Family members said Sonu had spent all his earnings on his mother Phoolmati Devi’s treatment. She had been admitted to a local hospital with a kidney problem on April 15, the day the extended lockdown period started after the initial three-week restrictions from March 25 had ended.

Suresh, a gardener with a private construction firm in the city, said both he and his son had been told by their employers not to report for work till the lockdown was in force.
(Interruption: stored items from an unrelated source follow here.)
(* ===== verification/KsvcTypes.v ===== *)
(** * KSVC: entries, tiers and the interfaces of its components

    Models the crate [ksvc-core] and the small components of [ksvc-module]:
    the entries that travel through the rings, the tiers a system call can be
    handled by, the error type, the traits every component is written against
    (one class per trait), the buffer provider [heap_buffers.rs] and the
    notifier [eventfd_notifier.rs].  The result of a system call or of an
    allocation is an argument of the operation that makes it. *)

From stdpp Require Import pretty.
From S2P Require Import Prelude.

(** The [libc] error numbers the crates name (x86-64 Linux). *)
Module libc.
Definition EAGAIN : Z := 11.
Definition ENOSYS : Z := 38.
Definition EINTR : Z := 4.
End libc.

(** ** [entry.rs] *)

(** A correlation id is the id of the GVThread that waits. *)
Module CorrId.
Definition NONE : Z := U64_MAX.
Definition from_gvthread_id (id : Z) : Z := id.
Definition as_gvthread_id (c : Z) : Z := wrap 32 c.
End CorrId.

Module SubmitEntry.
Record t : Type := mk {
  corr_id : Z;
  syscall_nr : Z;
  flags : Z;
  args : list Z
}.
#[global] Instance eq_dec : EqDecision t.
Proof. solve_decision. Defined.
End SubmitEntry.

Module CompletionEntry.
Record t : Type := mk {
  corr_id : Z;
  result : Z;
  flags : Z;
  pad : Z
}.
#[global] Instance eq_dec : EqDecision t.
Proof. solve_decision. Defined.
End CompletionEntry.

Module submit_flags.
Definition LINKED : Z := Z.shiftl 1 0.
Definition DRAIN : Z := Z.shiftl 1 1.
End submit_flags.

Module comp_flags.
Definition MORE : Z := Z.shiftl 1 0.
End comp_flags.

(** ** [error.rs] *)
Module KsvcError.
Inductive t : Type :=
| RingFull
| IoUringSubmit (errno : Z)
| IoUringSetup (errno : Z)
| WorkerUnavailable
| Unsupported (nr : Z)
| NotInitialized
| MmapFailed (errno : Z)
| IoctlFailed (errno : Z)
| Os (errno : Z).

#[global] Instance eq_dec : EqDecision t.
Proof. solve_decision. Defined.

Definition display (e : t) : string :=
  match e with
  | RingFull => "ring full"
  | IoUringSubmit e => "io_uring submit: errno " +:+ pretty e
  | IoUringSetup e => "io_uring setup: errno " +:+ pretty e
  | WorkerUnavailable => "worker pool unavailable"
  | Unsupported nr => "unsupported syscall " +:+ pretty nr
  | NotInitialized => "KSVC instance not initialized"
  | MmapFailed e => "mmap failed: errno " +:+ pretty e
  | IoctlFailed e => "ioctl failed: errno " +:+ pretty e
  | Os e => "OS error: errno " +:+ pretty e
  end.
End KsvcError.

Abbreviation KResult A := (Result A KsvcError.t).

(** ** [tier.rs] and [router.rs] *)
Module Tier.
Inductive t : Type := SharedPage | IoUring | WorkerPool | Legacy.

#[global] Instance eq_dec : EqDecision t.
Proof. solve_decision. Defined.

Definition to_u8 (t : t) : Z :=
  match t with SharedPage => 0 | IoUring => 1 | WorkerPool => 2 | Legacy => 3 end.
End Tier.

Module RouteInfo.
Record t : Type := mk { tier : Tier.t; iouring_opcode : Z }.

#[global] Instance eq_dec : EqDecision t.
Proof. solve_decision. Defined.

Definition LEGACY : t := mk Tier.Legacy 0.
Definition iouring (opcode : Z) : t := mk Tier.IoUring opcode.
Definition worker : t := mk Tier.WorkerPool 0.
Definition shared_page : t := mk Tier.SharedPage 0.
End RouteInfo.

Module TierCounts.
Record t : Type := mk { tier0 : Z; tier1 : Z; tier2 : Z; tier3 : Z }.
Definition default : t := mk 0 0 0 0.

Definition count (c : t) (ti : Tier.t) : t :=
  match ti with
  | Tier.SharedPage => mk (tier0 c + 1) (tier1 c) (tier2 c) (tier3 c)
  | Tier.IoUring => mk (tier0 c) (tier1 c + 1) (tier2 c) (tier3 c)
  | Tier.WorkerPool => mk (tier0 c) (tier1 c) (tier2 c + 1) (tier3 c)
  | Tier.Legacy => mk (tier0 c) (tier1 c) (tier2 c) (tier3 c + 1)
  end.

Definition total (c : t) : Z := tier0 c + tier1 c + tier2 c + tier3 c.
End TierCounts.

Class SyscallRouter (R : Type) : Type := {
  route : R → Z → RouteInfo.t;
  table_size : R → nat
}.

(** The default method [tier_counts]: one query per table entry. *)
Definition tier_counts `{SyscallRouter R} (r : R) : TierCounts.t :=
  fold_left (λ c nr, TierCounts.count c (RouteInfo.tier (route r (Z.of_nat nr))))
    (seq 0 (table_size r)) TierCounts.default.

(** ** [io_backend.rs] *)
Module IoCompletion.
Record t : Type := mk { corr_id : Z; result : Z; flags : Z }.
#[global] Instance eq_dec : EqDecision t.
Proof. solve_decision. Defined.
End IoCompletion.

(** [poll_completions(&mut buf, max)] is given the length of the buffer and
    returns the completions it has written to the front of it; their number is
    the method's result. *)
Class IoBackend (B : Type) : Type := {
  io_submit : B → SubmitEntry.t → KResult unit * B;
  io_flush : B → KResult Z * B;
  io_poll_completions : B → nat → nat → list IoCompletion.t * B;
  io_cancel : B → Z → KResult unit * B;
  io_inflight : B → Z;
  io_capacity : B → Z;
  io_probe_opcodes : B → list Z;
  io_shutdown : B → B
}.

(** ** [worker.rs] *)
Module WorkerCompletion.
Record t : Type := mk { corr_id : Z; result : Z }.
#[global] Instance eq_dec : EqDecision t.
Proof. solve_decision. Defined.
End WorkerCompletion.

Class WorkerPool (W : Type) : Type := {
  wp_enqueue : W → SubmitEntry.t → KResult unit * W;
  wp_poll_completions : W → nat → nat → list WorkerCompletion.t * W;
  wp_active_workers : W → Z;
  wp_total_workers : W → Z;
  wp_max_workers : W → Z;
  wp_shutdown : W → W
}.

(** ** [notifier.rs] *)
Class Notifier (N : Type) : Type := {
  notify : N → KResult unit * N
}.

(** ** [completion.rs] *)
Class CompletionSink (Snk : Type) : Type := {
  sink_push : Snk → Z → Z → Z → KResult unit * Snk;
  sink_flush_and_notify : Snk → KResult unit * Snk
}.

(** The default method [push_batch]: it stops at the first error, and the
    entries before it stay pushed. *)
Fixpoint push_batch_from `{CompletionSink Snk} (s : Snk) (entries : list CompletionEntry.t) (count : Z)
    : KResult Z * Snk :=
  match entries with
  | [] => (Ok count, s)
  | e :: rest =>
      match sink_push s (CompletionEntry.corr_id e) (CompletionEntry.result e) (CompletionEntry.flags e) with
      | (Ok _, s') => push_batch_from s' rest (count + 1)
      | (Err err, s') => (Err err, s')
      end
  end.

Definition push_batch `{CompletionSink Snk} (s : Snk) (entries : list CompletionEntry.t) : KResult Z * Snk :=
  push_batch_from s entries 0.

(** ** [buffer.rs] *)
Module BufferHandle.
Record t : Type := mk { ptr : Z; len : Z; buf_index : Z }.
#[global] Instance eq_dec : EqDecision t.
Proof. solve_decision. Defined.
End BufferHandle.

Class BufferProvider (P : Type) : Type := {
  bp_is_registered : P → bool;
  bp_pool_size : P → Z;
  bp_in_use : P → Z
}.

(** ** [heap_buffers.rs] *)
Module HeapBuffers.
Record t : Type := mk { default_size : Z; in_use : Z; total : Z }.

Definition new (default_size : Z) : t := mk default_size 0 0.
Definition default : t := new 8192.

(** The size [acquire] asks [Vec::with_capacity] for. *)
Definition request (h : t) (min_size : Z) : Z := min_size `max` default_size h.

(** [ptr] and [capacity] are those of the vector it gets. *)
Definition acquire (h : t) (ptr capacity : Z) : option BufferHandle.t * t :=
  (Some (BufferHandle.mk ptr capacity (2 ^ 16 - 1)),
   mk (default_size h) (in_use h +[64] 1) (total h +[64] 1)).

(** The freed block is [handle.ptr] with capacity [handle.len]. *)
Definition release (h : t) (handle : BufferHandle.t) : (Z * Z) * t :=
  ((BufferHandle.ptr handle, BufferHandle.len handle),
   mk (default_size h) (in_use h -[64] 1) (total h)).

#[global] Instance provider : BufferProvider t := {
  bp_is_registered _ := false;
  bp_pool_size := total;
  bp_in_use := in_use
}.
End HeapBuffers.

(** ** [eventfd_notifier.rs] *)
Module EventFdNotifier.
Record t : Type := mk { fd : Z; owned : bool }.

Definition new (eventfd : Z) : t := mk eventfd false.

(** [fd] and [errno] are the results of [eventfd(0, NONBLOCK | CLOEXEC)]. *)
Definition create (fd errno : Z) : KResult t :=
  if fd <? 0 then Err (KsvcError.Os errno) else Ok (mk fd true).

(** [ret] and [errno] are the results of the 8-byte [write] of 1. *)
Definition notify_with (ret errno : Z) : KResult unit :=
  if ret <? 0 then
    if errno =? libc.EAGAIN then Ok () else Err (KsvcError.Os errno)
  else Ok ().

(** [drop] returns what it closes. *)
Definition drop (n : t) : list Z * t :=
  if owned n && (0 <=? fd n) then ([fd n], mk (-1) (owned n)) else ([], n).
End EventFdNotifier.

(** An eventfd opened with [EFD_NONBLOCK], as [eventfd(2)] documents it: a
    counter below [2^64 - 1] that a write adds to, or fails with [EAGAIN]. *)
Module EventFd.
Record t : Type := mk { notifier : EventFdNotifier.t; counter : Z }.

Definition write (c v : Z) : (Z * Z) * Z :=
  if c + v <=? U64_MAX - 1 then ((8, 0), c + v) else ((-1, libc.EAGAIN), c).

(** A read takes the whole counter. *)
Definition read (c : Z) : option Z * Z := if c =? 0 then (None, 0) else (Some c, 0).

#[global] Instance eventfd_notifier : Notifier t := {
  notify n :=
    let '((ret, errno), c) := write (counter n) 1 in
    (EventFdNotifier.notify_with ret errno, mk (notifier n) c)
}.
End EventFd.

(** ** Lemmas *)

(** A GVThread id survives the round trip through a correlation id. *)
Lemma corr_id_roundtrip id : in_u 32 id → CorrId.as_gvthread_id (CorrId.from_gvthread_id id) = id.
Proof. apply wrap_small. Qed.

Lemma count_total c ti : TierCounts.total (TierCounts.count c ti) = TierCounts.total c + 1.
Proof. unfold TierCounts.total. destruct ti; simpl; lia. Qed.

(** Every table entry is counted in exactly one tier. *)
Lemma tier_counts_total `{SyscallRouter R} (r : R) :
  TierCounts.total (tier_counts r) = Z.of_nat (table_size r).
Proof.
  unfold tier_counts. rewrite <- (length_seq (table_size r) 0) at 2.
  assert (∀ l c, TierCounts.total (fold_left (λ c nr, TierCounts.count c
    (RouteInfo.tier (route r (Z.of_nat nr)))) l c) = TierCounts.total c + Z.of_nat (length l)) as Hl.
  { induction l as [|nr l IH]; intros c; simpl; [lia|]. rewrite IH, count_total. lia. }
  rewrite Hl. done.
Qed.

(** Notifications are coalesced and never fail: a write that would overflow the
    counter is taken as success, since the reader has one pending. *)
Lemma eventfd_notify_ok n :
  0 ≤ EventFd.counter n →
  ∃ n', notify n = (Ok (), n') ∧ 0 < EventFd.counter n' ∧ EventFd.notifier n' = EventFd.notifier n.
Proof.
  intros H0. simpl. unfold EventFd.write, U64_MAX.
  destruct (Z.leb_spec (EventFd.counter n + 1) (2 ^ 64 - 1 - 1)); eexists; (split; [done|]); simpl; split_and_solve.
Qed.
“Both of us had lost our jobs. Our employers gave us 24 days’ remuneration for March in the first week of April and said they didn’t need our services till the lockdown was there,” Suresh told local reporters.

“I used to get Rs 3,000 a month and my son earned Rs 3,500. We spent the money on my wife’s treatment. Thereafter, we both went to the local colonies hoping that people need to clean their gardens. But while we were not allowed to enter some of the gated colonies, local residents at many places couldn’t give us work out of fear that they would be charged by police for violating social-distancing norms.”

That meant the family had no money. “We were completely shattered. The sense of helplessness was growing in Sonu as he feared that Phoolmati would die because of lack of treatment. We didn’t even have money for her daily medicines,” Suresh said.

“It seems he consumed some insecticide kept in our house in frustration as I saw him unconscious on Tuesday evening. I rushed him to a local community health centre, where he was declared dead during treatment.”

Suresh said doctors at the health centre told him Sonu had consumed poison.

Suresh’s elder son Amar Nath is also a gardener with a private firm in Hyderabad. He hasn’t been able to come home to see his ailing mother because of the lockdown.